Além dos instrumentos europeus, os governos podem recorrer às regras de auxílios de Estado para criar apoios nacionais destinados a compensar danos provocados por fenómenos climáticos adversos. A Comissão aponta ainda para a possibilidade de reduções ou isenções fiscais e contributivas.

O Fundo de Solidariedade da União Europeia poderá também ser mobilizado em situações de catástrofes naturais graves que ultrapassem os limiares nacionais aplicáveis. Já a utilização da reserva agrícola europeia deverá ser considerada apenas como último recurso, devido aos seus recursos financeiros limitados.

Bruxelas admite que o problema é estrutural

A carta não se limita às medidas de emergência. Christophe Hansen considera que a situação demonstra o aumento dos riscos que a agricultura europeia enfrenta devido às alterações climáticas. "A frequência e a magnitude dos fenómenos meteorológicos" estão a aumentar, escreve o comissário, defendendo que a resposta não pode limitar-se a compensar perdas depois de estas acontecerem.

Bruxelas quer, por isso, que os Estados-membros reforcem o investimento na adaptação da agricultura, incluindo em culturas mais resistentes ao calor e à seca, diversificação da produção, melhoria da saúde dos solos e da capacidade de retenção de água e sistemas de gestão mais eficiente dos recursos hídricos.
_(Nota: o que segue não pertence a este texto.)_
Lemma set_start_ok c x a : (forall q, starts a !! c <> Some (StSpawned q)) -> (forall q, x <> Some (StSpawned q)) -> app_ok a -> app_ok (set_start c x a).
Proof.
  intros H1 H2 [S P F O E]. constructor; [done|intros p; rewrite held_set_start by done; apply P|intros p; rewrite held_set_start by done; apply F
    |intros p; rewrite held_set_start by done; apply O|].
  intros c' p H. unfold set_start in *. cbn in *. destruct (decide (c' = c)) as [->|Hc]; [rewrite lookup_partial_alter_eq in H; by destruct (H2 p)|].
  rewrite lookup_partial_alter_ne in H by done. destruct (E c' p H) as [E1 E2]. split; [done|]. intros c2 H'.
  destruct (decide (c2 = c)) as [->|Hc2]; [rewrite lookup_partial_alter_eq in H'; by destruct (H2 p)|]. rewrite lookup_partial_alter_ne in H' by done. by apply E2.
Qed.

Lemma set_task_ok p x a : is_Some (tasks a !! p) -> app_ok a -> app_ok (set_task p x a).
Proof.
  intros Hp [S P F O E]. constructor; [done..| |done|done].
  intros q [H|[H|H]]; [by apply F; left|by apply F; right; left|]. apply F. right; right. unfold set_task in H. cbn in H.
  destruct (decide (q = p)) as [->|]; [done|]. by rewrite lookup_partial_alter_ne in H.
Qed.

Lemma emit_ok e a : app_ok a -> app_ok (emit e a).
Proof. intros [S P F O E]. by constructor. Qed.

(** When the record's sender goes away, it is a signal. *)
Lemma forget_ok a i t : status_ok i -> shutdown_tx i = None -> (forall p, is_Some (t !! p) -> is_Some (tasks a !! p)) -> app_ok a ->
  forall n ev, app_ok (mkApp i (starts a) t (drop_tx (inner a) (signalled a)) n (next_proxy a) ev).
Proof.
  intros Hi Htx Ht [S P F O E] n ev. constructor; cbn [inner starts tasks signalled next_proxy].
  - done.
  - intros p Hp. destruct (P p Hp) as [[H|H]|H]; [right; unfold drop_tx; rewrite H; set_solver|by left; right|right; unfold drop_tx; destruct (shutdown_tx (inner a)); set_solver].
  - intros p [[H|H]|[H|H]]; cbn in H; [congruence|by apply F; left; right| |by apply F; right; right; apply Ht].
    unfold drop_tx in H. destruct (shutdown_tx (inner a)) as [q|] eqn:Eq; [|by apply F; right; left].
    apply elem_of_union in H as [->%elem_of_singleton|H]; [by apply F; left; left|by apply F; right; left].
  - intros p [H|[c H]]; cbn in H; [congruence|]. destruct (E c p H) as [E1 _]. assert (p ∉ signalled a) by (apply O; right; by exists c).
    unfold drop_tx. destruct (shutdown_tx (inner a)) as [q|]; [|done]. intros [->%elem_of_singleton|]%elem_of_union; congruence.
  - intros c p H. cbn. rewrite Htx. split; [done|]. by apply (E c p H).
Qed.
Lemma parse_v6_ok host o : parse_v6 host = Some o -> length o = 16%nat /\ bytes_ok o.
Proof.
  unfold parse_v6. destruct (read_ipv6_addr host) as [[gs r]|] eqn:E; [|done]. destruct r; [|done]. intros [= <-].
  apply read_ipv6_ok in E as [Hl _]. destruct (octets_ok gs) as [-> ?]. split; [lia|done].
Qed.

(** ** An address printed is the address read *)
Lemma read_digits_suffix radix m k acc s v n r : read_digits radix m k acc s = Some (v, n, r) -> exists p, s = p ++ r.
Proof.
  revert k acc. induction s as [|c s IH]; intros k acc; cbn [read_digits]; [intros [= _ _ <-]; by exists []|].
  destruct (to_digit radix c); [|intros [= _ _ <-]; by exists []]. destruct (m <? S k)%nat; [done|]. intros [p ->]%IH. by exists (c :: p).
Qed.

Lemma no_dot_no_ipv4 s : 46 ∉ s -> read_ipv4_addr s = None.
Proof.
  intros Hs. unfold read_ipv4_addr. destruct (read_octet s) as [[a r]|] eqn:E; [|done]. cbn [mbind option_bind].
  assert (read_given_char DOT r = None) as ->; [|done]. unfold read_octet, read_number in E.
  apply bind_Some in E as ([[v k] r'] & Hd & E). assert (r' = r) as ->. { repeat (case_match; try done); by simplify_eq. }
  apply read_digits_suffix in Hd as [p ->]. destruct r as [|x r]; [done|]. cbn. destruct (Z.eqb_spec x DOT) as [->|]; [|done].
  exfalso. apply Hs. unfold DOT. set_solver.
Qed.

Lemma to_digit_hex d : 0 <= d < 16 -> to_digit 16 (hex_lower d) = Some d.
Proof.
  intros Hd. assert (d = 0 \/ d = 1 \/ d = 2 \/ d = 3 \/ d = 4 \/ d = 5 \/ d = 6 \/ d = 7 \/ d = 8 \/ d = 9 \/ d = 10 \/ d = 11 \/
    d = 12 \/ d = 13 \/ d = 14 \/ d = 15) as H by lia. by destruct_or! H; subst.
Qed.

Definition hex_stop (r : str) : Prop := match r with [] => True | c :: _ => to_digit 16 c = None end.

Lemma read_digits_hex ds k acc r : Forall (fun d => 0 <= d < 16) ds -> (k + length ds <= 4)%nat -> hex_stop r ->
  read_digits 16 4 k acc ((hex_lower <$> ds) ++ r) = Some (foldl (fun a d => a * 16 + d) acc ds, (k + length ds)%nat, r).
Proof.
  intros Hds. revert k acc. induction Hds as [|d ds Hd _ IH]; intros k acc Hk Hr.
  - cbn [fmap list_fmap app foldl length]. rewrite Nat.add_0_r. destruct r as [|c r]; cbn [read_digits]; [done|]. cbn in Hr. by rewrite Hr.
  - cbn [fmap list_fmap app read_digits foldl length] in *. rewrite to_digit_hex by done. destruct (Nat.ltb_spec 4 (S k)); [lia|].
    rewrite IH by (done || lia). do 2 f_equal. f_equal. lia.
Qed.
(* ===== verification/Socks5UdpRules.v ===== *)
(** * SOCKS5 UDP ASSOCIATE, proved

    The invariant of the relay's table, tasks and client lock under every interleaving of
    datagrams, answers and tasks; the order of a session's datagrams; and two runs in which
    sessions are lost: one dropped by the end of its evicted predecessor, one never closed. *)

From stdpp Require Import prelude gmap.
From S2P Require Import Prelude RustStr IpAddr NodeProto TunnelLoop HttpText HostMatch Socks5 Socks5Udp.
#[local] Open Scope Z_scope.

(** ** The table *)
Record table_ok (st : UdpRelayState) : Prop := {
  to_nodup : NoDup (ut_order st);
  to_order t : t ∈ ut_order st <-> is_Some (ut_sessions st !! t)
}.

Lemma order_remove_spec t l : NoDup l -> NoDup (order_remove t l) /\ forall x, x ∈ order_remove t l <-> x ∈ l /\ x <> t.
Proof.
  induction 1 as [|y l Hy Hl [IHn IHe]]; cbn [order_remove]; [split; [constructor|set_solver]|]. case_bool_decide as E.
  - subst y. split; [done|]. intros x. destruct (decide (x = t)); set_solver.
  - split; [constructor; [rewrite IHe; set_solver|done]|]. intros x. rewrite !elem_of_cons, IHe. destruct (decide (x = y)); set_solver.
Qed.

Lemma table_remove t st : table_ok st -> table_ok (UdpRelayState_remove t st).
Proof.
  intros [Hn Ho]. destruct (order_remove_spec t (ut_order st) Hn) as [Hn' He]. constructor; [exact Hn'|]. intros x. cbn [ut_order ut_sessions UdpRelayState_remove].
  rewrite He, Ho. destruct (decide (x = t)) as [->|].
  - rewrite lookup_delete_eq. split; [by intros [_ ?]|by intros [? ?]].
  - rewrite lookup_delete_ne by done. naive_solver.
Qed.

Lemma table_insert t s st : table_ok st -> ut_sessions st !! t = None -> table_ok (UdpRelayState_insert t s st).
Proof.
  intros [Hn Ho] Ht. constructor; cbn [ut_order ut_sessions UdpRelayState_insert].
  - apply NoDup_app. split_and!; [done| |by apply NoDup_singleton]. intros x Hx%Ho Hin%list_elem_of_singleton. subst x. rewrite Ht in Hx. by destruct Hx.
  - intros x. rewrite elem_of_app, list_elem_of_singleton, Ho. destruct (decide (x = t)) as [->|].
    + rewrite lookup_insert_eq. naive_solver.
    + rewrite lookup_insert_ne by done. naive_solver.
Qed.

Lemma evict_loop_spec cap ss order ev : (0 < cap)%nat -> table_ok (mkUdpState ss order) ->
  let '(st, _) := udp_evict_loop cap ss order ev in
  table_ok st /\ (size (ut_sessions st) < cap)%nat /\ ut_sessions st ⊆ ss.
Proof.
  intros Hc. revert ss ev. induction order as [|v order IH]; intros ss ev Hok; cbn [udp_evict_loop].
  - destruct (Nat.ltb_spec (size ss) cap); [done|]. destruct Hok as [_ Ho]. cbn in Ho.
    assert (ss = ∅) as ->. { apply map_empty. intros t. apply eq_None_not_Some. intros Ht%Ho. by apply elem_of_nil in Ht. }
    rewrite map_size_empty in *. lia.
  - destruct (Nat.ltb_spec (size ss) cap); [done|]. destruct Hok as [Hn Ho]. cbn in Hn, Ho. apply NoDup_cons in Hn as [Hv Hn].
    assert (is_Some (ss !! v)) as Hs by (apply Ho; left). rewrite bool_decide_eq_true_2 by done.
    specialize (IH (delete v ss) (ev ++ [v])). destruct (udp_evict_loop cap (delete v ss) order (ev ++ [v])) as [st evd]. destruct IH as (H1 & H2 & H3).
    + constructor; cbn; [done|]. intros t. destruct (decide (t = v)) as [->|].
      * rewrite lookup_delete_eq. split; [done|by intros [? ?]].
      * rewrite lookup_delete_ne by done. rewrite <- Ho. set_solver.
    + split_and!; [done|done|]. etrans; [exact H3|apply delete_subseteq].
Qed.

(** ** The machine *)
Section machine.
Context {B : Base64} (client_ip : IpAddr) (block_quic block_stun : bool).

Record task_ok (client : option Peer) (k : UdpTask) : Prop := {
  tk_peer : client = Some (k_peer k);
  tk_queue : (length (k_queue k) <= UDP_UPLINK_QUEUE)%nat;
  tk_sizes : Forall (fun p => len p <= MAX_UDP_PAYLOAD_BYTES) (k_queue k);
  tk_backoff : UDP_INITIAL_POLL_DELAY <= k_backoff k <= UDP_MAX_POLL_DELAY
}.

Record assoc_ok (a : Assoc) : Prop := {
  ao_table : table_ok (as_table a);
  ao_size : (size (ut_sessions (as_table a)) <= MAX_UDP_SESSIONS_PER_ASSOCIATE)%nat;
  ao_pending t p : as_pending a = Some (t, p) -> ut_sessions (as_table a) !! t = None /\
    (size (ut_sessions (as_table a)) < MAX_UDP_SESSIONS_PER_ASSOCIATE)%nat /\ as_client a = Some p;
  ao_live t s : ut_sessions (as_table a) !! t = Some s ->
    exists k, k ∈ as_tasks a /\ k_id k = us_uplink s /\ k_target k = t /\ k_sid k = us_sid s;
  ao_ids : NoDup (k_id <$> as_tasks a) /\ Forall (fun k => (k_id k < as_next a)%nat) (as_tasks a);
  ao_tasks : Forall (task_ok (as_client a)) (as_tasks a);
  ao_client p : as_client a = Some p -> fst p = client_ip
}.

(** The datagrams put into a channel, and those sent from it. *)
Definition pushes (id : nat) (l : list UdpEffect) : list bytes :=
  l ≫= (fun e => match e with UPush i p => if (i =? id)%nat then [p] else [] | _ => [] end).
Definition uplinks (id : nat) (l : list UdpEffect) : list bytes :=
  l ≫= (fun e => match e with UUplink i _ p => if (i =? id)%nat then [p] else [] | _ => [] end).

Record chan_ok (l : list UdpEffect) (a : Assoc) : Prop := {
  co_queue k : k ∈ as_tasks a -> pushes (k_id k) l = uplinks (k_id k) l ++ k_queue k;
  co_prefix id : uplinks id l `prefix_of` pushes id l;
  co_fresh id : (as_next a <= id)%nat -> pushes id l = [] /\ uplinks id l = []
}.

(** What goes out is small enough and goes to the locked client only. *)
Definition effect_ok (a : Assoc) (e : UdpEffect) : Prop :=
  match e with
  | UOpen _ _ p | UUplink _ _ p | UPush _ p => len p <= MAX_UDP_PAYLOAD_BYTES
  | USend peer _ => as_client a = Some peer
  | UPoll _ | UClose _ => True
  end.

Lemma send_packets_ok a peer t r : as_client a = Some peer -> Forall (effect_ok a) (send_udp_response_packets peer t r).
Proof. intros H. unfold send_udp_response_packets. destruct (decode_udp_packets r); [|constructor..]. by apply Forall_fmap, Forall_true. Qed.

Lemma no_channel id l : Forall (fun e => match e with UPush _ _ | UUplink _ _ _ => False | _ => True end) l -> pushes id l = [] /\ uplinks id l = [].
Proof. induction 1 as [|e l He _ [IH1 IH2]]; [done|]. unfold pushes, uplinks in *. rewrite !bind_cons, IH1, IH2. by destruct e. Qed.

Lemma send_packets_quiet id peer t r : pushes id (send_udp_response_packets peer t r) = [] /\ uplinks id (send_udp_response_packets peer t r) = [].
Proof. apply no_channel. unfold send_udp_response_packets. destruct (decode_udp_packets r); [|constructor..]. by apply Forall_fmap, Forall_true. Qed.

(** A step's promise. *)
Definition step_ok (l : list UdpEffect) (l' : list UdpEffect) (a' : Assoc) : Prop :=
  assoc_ok a' /\ chan_ok (l ++ l') a' /\ Forall (effect_ok a') l'.

Lemma channel_app id l l' : pushes id (l ++ l') = pushes id l ++ pushes id l' /\ uplinks id (l ++ l') = uplinks id l ++ uplinks id l'.
Proof. unfold pushes, uplinks. by rewrite !bind_app. Qed.

(** Effects that do not touch a channel, tasks with the same queues. *)
Lemma chan_quiet l l' a a' : chan_ok l a -> (forall id, pushes id l' = [] /\ uplinks id l' = []) ->
  (forall k, k ∈ as_tasks a' -> exists k0, k0 ∈ as_tasks a /\ k_id k0 = k_id k /\ k_queue k0 = k_queue k) ->
  as_next a' = as_next a -> chan_ok (l ++ l') a'.
Proof.
  intros [Hq Hp Hf] Hl Ht Hn. assert (forall id, pushes id (l ++ l') = pushes id l /\ uplinks id (l ++ l') = uplinks id l) as Heq.
  { intros id. destruct (channel_app id l l') as [-> ->], (Hl id) as [-> ->]. by rewrite !app_nil_r. }
  constructor.
  - intros k (k0 & Hk0 & Hid & Hqu)%Ht. destruct (Heq (k_id k)) as [-> ->]. rewrite <- Hid, <- Hqu. by apply Hq.
  - intros id. destruct (Heq id) as [-> ->]. apply Hp.
  - intros id. rewrite Hn. destruct (Heq id) as [-> ->]. apply Hf.
Qed.

Lemma quiet_nil (id : nat) : pushes id [] = [] /\ uplinks id [] = [].
Proof. done. Qed.

Lemma lock_ok peer a : assoc_ok a -> fst peer = client_ip -> as_client a = None \/ as_client a = Some peer ->
  assoc_ok (mkAssoc (as_table a) (Some peer) (as_pending a) (as_tasks a) (as_next a)).
Proof.
  intros [Ht Hs Hp Hl Hi Hk Hc] Hip Hor. constructor; cbn [as_table as_client as_pending as_tasks as_next]; try done.
  - intros t p E. destruct (Hp t p E) as (? & ? & Hcl). split_and!; [done|done|]. destruct Hor as [Hor|Hor]; congruence.
  - eapply Forall_impl; [exact Hk|]. intros k [H1 H2 H3 H4]. constructor; [|done..]. destruct Hor; congruence.
  - by intros p [= <-].
Qed.

Lemma push_queue_id id p k : k_id (push_queue id p k) = k_id k /\ k_target (push_queue id p k) = k_target k /\ k_sid (push_queue id p k) = k_sid k.
Proof. unfold push_queue. by destruct (_ && _). Qed.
Entre as soluções apontadas estão ainda o armazenamento de água, a reutilização de água tratada, sistemas de retenção natural, agricultura de precisão e aconselhamento aos agricultores.

Para a pecuária, a Comissão recomenda investimentos em instalações mais adaptadas ao calor, sistemas de abastecimento de água, monitorização de precisão, agrofloresta e raças mais resistentes a temperaturas elevadas. "Precisamos de acompanhar de perto a evolução e estar preparados para garantir a segurança alimentar da Europa e o futuro dos agricultores", escreve Hansen.

A Comissão deverá apresentar no outono orientações mais detalhadas sobre as medidas de resiliência e adaptação da agricultura às alterações climáticas.

A nova seca surge, assim, num momento em que a reserva de crise de 2026 está esgotada, segundo a Lusa, deixando os Estados-membros com outros instrumentos para responder às perdas agrícolas.

A situação deverá estar em discussão na próxima reunião informal dos ministros da Agricultura da União Europeia, em Dublin, entre 6 e 8 de setembro.